Ehud Barak, Israel’s Defence Minister, last night managed to persuade his deeply divided Labour Party to enter a coalition government led by Benjamin Netanyahu in a move likely to send shock waves through the Israeli left.
Mr Barak won the day by a decisive if relatively narrow margin of 680 votes to 507 at an emotional meeting of Labour’s central committee after earlier sewing up a draft coalition agreement with Mr Netanyahu, leader of the biggest party on the right.
The move was widely depicted in Israel as assisting Mr Netanyahu in what he is said to regard as the crucial task of minimising the friction with Washington which helped lead to the downfall of the narrow right-wing government he led from 1996 to 1999.
But it also casts further doubt on a future role as the main centre-left party for Labour, which dominated much of Israel’s history since the beginning of the state 60 years ago but slumped to fourth place in this February’s election.
In an especially anguished speech from the losing side in yesterday’s debate, Ophir Pines-Paz, a prominent Knesset member on Labour’s left, referred to three previous Labour prime ministers declaring: “(Yitzhak) Rabin, Golda (Meir) and (Moshe) Sharett are turning over in their graves.
“We were given a chance to continue their path.
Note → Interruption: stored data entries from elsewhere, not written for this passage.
(** X15.  Which output file a finished scan leaves.  [NewApp] rejects a
    format only when an output file is given and the format is none of
    console, json and csv.  With the writer it builds, the file named by
    [-o] is written exactly when it is given, the format is json or csv,
    there is at least one result and the file can be created, and it then
    holds all the results in order; no other file is touched. *)
Theorem output_file_of_a_finished_scan cfg :
  let o := config.Output cfg in
  (app.NewApp_writer cfg = None
   <-> config.File o <> EmptyString /\ config.Format o <> "console"
       /\ config.Format o <> "json" /\ config.Format o <> "csv")
  /\ forall a results io,
       app.writer a = app.NewApp_writer cfg ->
       output.files (app.completionPath a results io)
       = if negb (String.eqb (config.File o) EmptyString)
            && (String.eqb (config.Format o) "json" || String.eqb (config.Format o) "csv")
            && negb (output.createFails io (config.File o))
            && match results with [] => false | _ :: _ => true end
         then <[config.File o := spec.document (config.Format o) results]> (output.files io)
         else output.files io.
Proof.
  cbn zeta. unfold app.NewApp_writer, output.CreateBufferedWriter.
  destruct (String.eqb_spec (config.File (config.Output cfg)) EmptyString) as [Hfile|Hfile];
    cbn [negb andb].
  - split; [split; [discriminate|intros [H _]; contradiction]|].
    intros a results io Hw. unfold app.completionPath, app.Run_afterScan.
    rewrite (writeResults_fixed a _ results (fun _ => eq_refl) Hw).
    unfold app.flushBufferedOutput.
    rewrite (writeResults_fixed a _ results (fun _ => eq_refl) Hw). reflexivity.
  - destruct (String.eqb_spec (config.Format (config.Output cfg)) "console") as [Hc|Hc].
    { split; [split; [discriminate|intros (_ & H & _); contradiction]|].
      intros a results io Hw. unfold app.completionPath, app.Run_afterScan.
      rewrite (writeResults_fixed a _ results (fun _ => eq_refl) Hw).
      unfold app.flushBufferedOutput.
      rewrite (writeResults_fixed a _ results (fun _ => eq_refl) Hw).
      rewrite Hc. reflexivity. }
    destruct (String.eqb_spec (config.Format (config.Output cfg)) "json") as [Hj|Hj].
    { split; [split; [discriminate|intros (_ & _ & H & _); contradiction]|].
      intros a results io Hw. cbn [orb andb].
      rewrite (completionPath_appWriter (config.Format (config.Output cfg))
                 (config.File (config.Output cfg))
                 (config.Verbose (config.Output cfg)) a results io).
      - destruct (output.createFails io _); [reflexivity|]. destruct results; reflexivity.
      - rewrite Hw. unfold spec.appWriter, spec.fileWriter. rewrite Hj. reflexivity. }
    destruct (String.eqb_spec (config.Format (config.Output cfg)) "csv") as [Hv|Hv].
    { split; [split; [discriminate|intros (_ & _ & _ & H); contradiction]|].
      intros a results io Hw. cbn [orb andb].
      rewrite (completionPath_appWriter (config.Format (config.Output cfg))
                 (config.File (config.Output cfg))
                 (config.Verbose (config.Output cfg)) a results io).
      - destruct (output.createFails io _); [reflexivity|]. destruct results; reflexivity.
      - rewrite Hw. unfold spec.appWriter, spec.fileWriter. rewrite Hv. reflexivity. }
    split; [split; [intros _; repeat split; assumption|reflexivity]|].
    intros a results io Hw. cbn [orb andb].
    unfold app.completionPath, app.Run_afterScan, app.flushBufferedOutput.
    rewrite (writeResults_nil_writer a results Hw). reflexivity.
Qed.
Mr Barak did not get a mandate for throwing Labour on the scrapheap of history.”
But Mr Barak strongly commended to delegates the deal under which Mr Netanyahu, who has hitherto never declared himself in favour of a Palestinian state, has agreed to work for regional peace and to honour previous “diplomatic and international” agreements reached by Israel.
Tzipi Livni, Israel’s current Foreign Minister, has so far consistently rejected Mr Netanyahu’s overtures aimed at bringing her Kadima Party into his coalition on the grounds of his refusal to commit himself to the two state solution. But Labour proponents of the deal will argue that the new formula commits Mr Netanyahu to the 16-year-old Oslo accords which he opposed during the 1990s, and which envisage “final status” negotiations with the Palestinians.
In what was arguably the most testing and dramatic internal party speech of his career, Mr Barak moved to reassure delegates that he would be the leading partner in the new coalition. “I am not afraid of Bibi Netanyahu,” he declared. “I will not be anyone’s fig leaf — we will be a counter-weight that will ensure we do not have a narrow right-wing government.”
Mr Barak rejected the argument of his opponents that Labour should now rebuild itself in opposition, pointing out that Kadima would in such circumstances be the leading party outside the government.
The deal reached between Mr Barak and Mr Netanyahu also provides for hundreds of millions of shekels in retraining and manpower programmes designed to protect workers against the world recession. It was strongly promoted by a key Labour Party figure, Ofer Eini, the chairman of the Histradrut, Israel’s TUC, who declared after yesterday's meeting in Tel Aviv: “I’m happy that party delegates have decided to enter the government.”